We need Jesus to be in our minds asking that question sarcastically when we read it, and hear it like they probably heard it to get what has happened there. 


But then things change. Right?


After he disarms and gets everyone saying, "Yeah! Nobody would do that! That's crazy!" then he flips the whole thing over. Because he says,"That analogy that you just laughed at?—that's how the kingdom of God is."


He says, "I tell you, in just the same way, there'll be more joy in heaven over one sinner who repents than over the ninety-nine righteous people who have no need of repentance."


So having made it abundantly clear that nobody would do this. No sensible person would do this. Nobody would ever act like that, he says, "But our God does. The God of Israel does. He's been with you through the desert when you were at your most rebellious, when the sheep were running away right and left. When, over thousands of years you have not been able to follow him, and you refuse to follow him. 


Stiff necked people. 


Rebellious people. 


And your God comes for you. 


And I am here: your God in a body. I am here to continue that work. I'm here to show you that, yes, this God will go after the one. He'll even risk the ninety-nine. He's coming after the one. And there'll be greater rejoicing for that one. 



So, he gets them disarmed. He gets them thinking a certain way. Then he flips that table and says, "But your God is different. Your God doesn't make a cost-benefit analysis." Otherwise he would have never gone to the cross. Right? 

"Your God is not thinking like that. He doesn't think like men do.
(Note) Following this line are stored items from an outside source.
(** * GameController (dynamodb/gameController.py): a shallow embedding

    The controller keeps one item per game in the "Games" table and changes
    it through conditional writes.  The embedding follows the Python source
    function by function:

    - Python values that may be [None] are [option string];
    - a boto [Item] is the finite map of its attributes, [item[k]] being the
      lookup (boto answers [None] for an attribute that is absent);
    - exceptions are a sum type, a call returns [Return v] or [Raise e];
    - the connection manager carries the table, the failure the service
      currently answers with (if any) and the log of the requests sent;
    - [str(datetime.now())] is the argument [now]. *)

From Stdlib Require Import ZArith String Ascii List Bool Lia.
From stdpp Require Import base option gmap strings list fin_maps.

Open Scope string_scope.
Open Scope Z_scope.

(** ** Python values and exceptions *)

(** A Python string or [None]. *)
Abbreviation pyval := (option string) (only parsing).

(** The exceptions the controller can meet.  [JSONResponseError] carries
    [body.get('__type')]; in boto [ConditionalCheckFailedException] and
    [ValidationException] derive from [JSONResponseError], and
    [KeyboardInterrupt] does not derive from [Exception]. *)
Inductive exn : Type :=
| StopIteration
| IndexError
| AttributeError
| IOError
| KeyboardInterrupt
| ItemNotFound
| JSONResponseError (type__ : pyval)
| ConditionalCheckFailedException
| ValidationException.

#[global] Instance exn_eq_dec : EqDecision exn.
Proof. solve_decision. Defined.

Definition isinstance_JSONResponseError (e : exn) : bool :=
  match e with
  | JSONResponseError _ | ConditionalCheckFailedException
  | ValidationException => true
  | _ => false
  end.

Definition isinstance_Exception (e : exn) : bool :=
  match e with
  | KeyboardInterrupt => false
  | _ => true
  end.

Inductive outcome (A : Type) : Type :=
| Return (a : A)
| Raise (e : exn).
Arguments Return {A} a.
Arguments Raise {A} e.

(** ** Items and the table *)

(** [str.split(sep)] for a one-character separator. *)
Fixpoint split (sep : ascii) (s : string) : list string :=
  match s with
  | EmptyString => [EmptyString]
  | String c s' =>
      if Ascii.eqb c sep then EmptyString :: split sep s'
      else match split sep s' with
           | [] => [String c EmptyString]
           | h :: t => String c h :: t
           end
  end.
(** * VyOS conf-mode scripts: protocols_rip.py and system-login-radius.py

    A shallow embedding of the two configuration scripts
    [src/conf_mode/protocols_rip.py] and [src/conf_mode/system-login-radius.py]
    and of the slice of Python they run on: dynamically typed values,
    exceptions, insertion-ordered dictionaries, and a mutable mapping that
    the four stages [get_config], [verify], [generate] and [apply] share. *)

From Stdlib Require Import String Ascii List Bool Arith ZArith Lia.
Import ListNotations.
Local Open Scope string_scope.

Set Implicit Arguments.
Local Set Warnings "-register-all".

(* ===================================================================== *)
(** * Python values *)
(* ===================================================================== *)

Module Py.

(** The values the scripts handle: [None], booleans, strings, lists and
    dictionaries.  A dictionary keeps its keys in insertion order, as
    Python's [dict] does; keys are strings throughout both scripts. *)
Inductive value : Type :=
| VNone
| VBool (b : bool)
| VStr (s : string)
| VList (l : list value)
| VDict (d : list (string * value)).

Definition dict := list (string * value).

(** The exceptions that can leave a stage.  [ConfigError] is the one the
    scripts raise themselves; the others are raised by the interpreter or
    the operating system. *)
Inductive exn : Type :=
| ConfigError (msg : string)
| AttributeError
| TypeError
| KeyError (key : string)
| FileNotFoundError (path : string).

Inductive result (A : Type) : Type :=
| Ok (a : A)
| Raise (e : exn).
Arguments Ok {A} a.
Arguments Raise {A} e.

Definition rbind {A B} (r : result A) (k : A -> result B) : result B :=
  match r with
  | Ok a => k a
  | Raise e => Raise e
  end.

Declare Scope py_scope.
Delimit Scope py_scope with py.
Notation "x <- e ;; k" := (rbind e (fun x => k))
  (at level 61, e at next level, right associativity) : py_scope.
Notation "e ;;; k" := (rbind e (fun _ => k))
  (at level 61, right associativity) : py_scope.
Local Open Scope py_scope.

(** ** Strings *)

Definition dq : string := String (ascii_of_nat 34) EmptyString.
Definition sq : string := String (ascii_of_nat 39) EmptyString.
Definition nl : string := String (ascii_of_nat 10) EmptyString.
Definition tab : string := String (ascii_of_nat 9) EmptyString.
Definition bs : string := String (ascii_of_nat 92) EmptyString.

(** [s.replace(old, new)] for one-character [old] and [new]. *)
Fixpoint replace (old new : ascii) (s : string) : string :=
  match s with
  | EmptyString => EmptyString
  | String c s' =>
      String (if Ascii.eqb c old then new else c) (replace old new s')
  end.

(** [s.split(sep)] for a one-character separator: never the empty list. *)
Fixpoint split_acc (sep : ascii) (acc : string) (s : string) : list string :=
  match s with
  | EmptyString => [acc]
  | String c s' =>
      if Ascii.eqb c sep then acc :: split_acc sep EmptyString s'
      else split_acc sep (acc ++ String c EmptyString) s'
  end.

Definition split (sep : ascii) (s : string) : list string :=
  split_acc sep EmptyString s.

Fixpoint is_prefix (p s : string) : bool :=
  match p, s with
  | EmptyString, _ => true
  | String a p', String b s' => Ascii.eqb a b && is_prefix p' s'
  | String _ _, EmptyString => false
  end.

(** [sub in s] on two strings. *)
Fixpoint contains (sub s : string) : bool :=
  is_prefix sub s ||
  match s with
  | EmptyString => false
  | String _ s' => contains sub s'
  end.

Fixpoint chars (s : string) : list string :=
  match s with
  | EmptyString => []
  | String c s' => String c EmptyString :: chars s'
  end.

Fixpoint join (sep : string) (l : list string) : string :=
  match l with
  | [] => ""
  | [x] => x
  | x :: rest => x ++ sep ++ join sep rest
  end.

(** The pieces [l] one after the other. *)
Definition concat_all (l : list string) : string :=
  fold_right append "" l.

(** ** Dictionaries *)

Fixpoint lookup (k : string) (d : dict) : option value :=
  match d with
  | [] => None
  | (k', v) :: d' => if String.eqb k k' then Some v else lookup k d'
  end.

Definition keys (d : dict) : list string := map fst d.

Definition mem (k : string) (l : list string) : bool :=
  existsb (String.eqb k) l.

(** [d[k] = v]: an existing key keeps its position, a new one goes last. *)
Fixpoint setitem (k : string) (v : value) (d : dict) : dict :=
  match d with
  | [] => [(k, v)]
  | (k', v') :: d' =>
      if String.eqb k k' then (k', v) :: d' else (k', v') :: setitem k v d'
  end.

(** ** Truth, equality, hashing *)

Definition truthy (v : value) : bool :=
  match v with
  | VNone => false
  | VBool b => b
  | VStr s => negb (String.eqb s "")
  | VList l => match l with [] => false | _ => true end
  | VDict d => match d with [] => false | _ => true end
  end.

(** [a or b] *)
Definition py_or (a b : value) : value := if truthy a then a else b.

(** [a == b].  Lists compare element by element, dictionaries key by key
    whatever their order. *)
Fixpoint value_eqb (a b : value) : bool :=
  match a, b with
  | VNone, VNone => true
  | VBool x, VBool y => Bool.eqb x y
  | VStr x, VStr y => String.eqb x y
  | VList xs, VList ys =>
      (fix go (xs ys : list value) : bool :=
         match xs, ys with
         | [], [] => true
         | x :: xs', y :: ys' => value_eqb x y && go xs' ys'
         | _, _ => false
         end) xs ys
  | VDict d1, VDict d2 =>
      Nat.eqb (length d1) (length d2) &&
      (fix go (d : dict) : bool :=
         match d with
         | [] => true
         | (k, v) :: d' =>
             match lookup k d2 with
             | Some w => value_eqb v w
             | None => false
             end && go d'
         end) d1
  | _, _ => false
  end.

Definition hashable (v : value) : bool :=
  match v with
  | VList _ | VDict _ => false
  | _ => true
  end.

(** ** Operators and methods, with the exceptions they raise *)

(** [x in c] *)
Definition py_in (x c : value) : result bool :=
  match c with
  | VDict d =>
      if hashable x
      then Ok match x with VStr k => mem k (keys d) | _ => false end
      else Raise TypeError
  | VList l => Ok (existsb (value_eqb x) l)
  | VStr s =>
      match x with
      | VStr sub => Ok (contains sub s)
      | _ => Raise TypeError
      end
  | VNone | VBool _ => Raise TypeError
  end.

(** [c[k]] for a string [k] *)
Definition py_getitem (c : value) (k : string) : result value :=
  match c with
  | VDict d =>
      match lookup k d with
      | Some v => Ok v
      | None => Raise (KeyError k)
      end
  | _ => Raise TypeError
  end.

(** [c.get(k, default)] *)
Definition py_get (c : value) (k : string) (default : value) : result value :=
  match c with
  | VDict d =>
      match lookup k d with
      | Some v => Ok v
      | None => Ok default
      end
  | _ => Raise AttributeError
  end.

(** [c.items()] *)
Definition py_items (c : value) : result dict :=
  match c with
  | VDict d => Ok d
  | _ => Raise AttributeError
  end.

(** [s.replace('-', '_')] *)
Definition py_replace_hyphen (v : value) : result value :=
  match v with
  | VStr s => Ok (VStr (replace "-"%char "_"%char s))
  | _ => Raise AttributeError
  end.

(** [len(c)] *)
Definition py_len (c : value) : result nat :=
  match c with
  | VDict d => Ok (length d)
  | VList l => Ok (length l)
  | VStr s => Ok (String.length s)
  | VNone | VBool _ => Raise TypeError
  end.

(** The elements [for x in c] runs over. *)
Definition py_iter (c : value) : result (list value) :=
  match c with
  | VDict d => Ok (map VStr (keys d))
  | VList l => Ok l
  | VStr s => Ok (map VStr (chars s))
  | VNone | VBool _ => Raise TypeError
  end.

(** The elements of [set(c)]: every element has to be hashable. *)
Definition py_set (c : value) : result (list value) :=
  l <- py_iter c ;;
  if forallb hashable l then Ok l else Raise TypeError.

(** [{k1, k2, ...} <= s] for a set [s] given by its elements. *)
Definition subset (ks : list string) (s : list value) : bool :=
  forallb (fun k => existsb (value_eqb (VStr k)) s) ks.

(** ** [str] and [repr]

    [repr] of a string picks its quotes as Python does and escapes the
    backslash, the chosen quote and the ASCII control characters.  A string
    is kept as its UTF-8 bytes, and a byte above 127 is passed through. *)

Definition hex_digit (n : nat) : string :=
  String (ascii_of_nat (if Nat.ltb n 10 then 48 + n else 87 + n)) EmptyString.

Definition repr_char (quote : ascii) (c : ascii) : string :=
  let n := nat_of_ascii c in
  if Ascii.eqb c quote || Ascii.eqb c (ascii_of_nat 92) then bs ++ String c EmptyString
  else if Nat.eqb n 9 then bs ++ "t"
  else if Nat.eqb n 10 then bs ++ "n"
  else if Nat.eqb n 13 then bs ++ "r"
  else if Nat.ltb n 32 || Nat.eqb n 127
       then bs ++ "x" ++ hex_digit (n / 16) ++ hex_digit (n mod 16)
  else String c EmptyString.

Fixpoint repr_chars (quote : ascii) (s : string) : string :=
  match s with
  | EmptyString => EmptyString
  | String c s' => repr_char quote c ++ repr_chars quote s'
  end.

Definition repr_str (s : string) : string :=
  let quote := if contains sq s && negb (contains dq s)
               then ascii_of_nat 34 else ascii_of_nat 39 in
  String quote EmptyString ++ repr_chars quote s ++ String quote EmptyString.

Fixpoint py_repr (v : value) : string :=
  match v with
  | VNone => "None"
  | VBool b => if b then "True" else "False"
  | VStr s => repr_str s
  | VList l =>
      "[" ++ join ", "
        ((fix go (l : list value) : list string :=
            match l with
            | [] => []
            | x :: l' => py_repr x :: go l'
            end) l) ++ "]"
  | VDict d =>
      "{" ++ join ", "
        ((fix go (d : dict) : list string :=
            match d with
            | [] => []
            | (k, x) :: d' => (repr_str k ++ ": " ++ py_repr x) :: go d'
            end) d) ++ "}"
  end.

(** [str(v)], which is also what an f-string and a template print. *)
Definition py_str (v : value) : string :=
  match v with
  | VStr s => s
  | _ => py_repr v
  end.

End Py.

Import Py.
Local Open Scope py_scope.

(* ===================================================================== *)
(** * Stages: state and exceptions *)
(* ===================================================================== *)

(** A stage runs on a state (the mapping it was handed and the part of the
    system it touches) and either returns or raises; what it did to the
    state before raising stays done. *)
Definition M (S A : Type) : Type := S -> result A * S.

Definition ret {S A} (a : A) : M S A := fun s => (Ok a, s).

Definition raise {S A} (e : exn) : M S A := fun s => (Raise e, s).

Definition bind {S A B} (m : M S A) (k : A -> M S B) : M S B :=
  fun s =>
    match m s with
    | (Ok a, s') => k a s'
    | (Raise e, s') => (Raise e, s')
    end.

Definition lift {S A} (r : result A) : M S A := fun s => (r, s).

Definition gets {S A} (f : S -> A) : M S A := fun s => (Ok (f s), s).

Definition modify {S} (f : S -> S) : M S unit := fun s => (Ok tt, f s).

Declare Scope stage_scope.
Delimit Scope stage_scope with stage.
Notation "x <- e ;; k" := (bind e (fun x => k))
  (at level 61, e at next level, right associativity) : stage_scope.
Notation "e ;;; k" := (bind e (fun _ => k))
  (at level 61, right associativity) : stage_scope.

(** [for a in range(n): body] *)
Fixpoint for_range {S} (n : nat) (body : M S unit) : M S unit :=
  match n with
  | O => ret tt
  | S n' => bind body (fun _ => for_range n' body)
  end.

(** How a run of a script ends: it reaches [exit(status)] (or falls off the
    end, status 0) having printed [stdout], or an exception other than the
    one its handler names leaves the script uncaught. *)
Inductive outcome : Type :=
| Exited (status : Z) (stdout : list string)
| Uncaught (e : exn).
He thinks in his own thoughts. 


And his thoughts are.... generous, overabundant, ridiculous love. Ridiculous generosity and charity. Patience. Mercy for us. 


Because we will all at some point be "the one", who wanders away, and he says, "The God you have, the God I come in the name of, he is that God. He's the crazy guy who would jump into the lake, who would tear apart the van, who would leave the ninety-nine in the desert to come find you—specifically you, tax collector, sinner, prostitute— he's coming for you. Because he's a crazy in love, head over heels, generous, patient, charitable kind of God.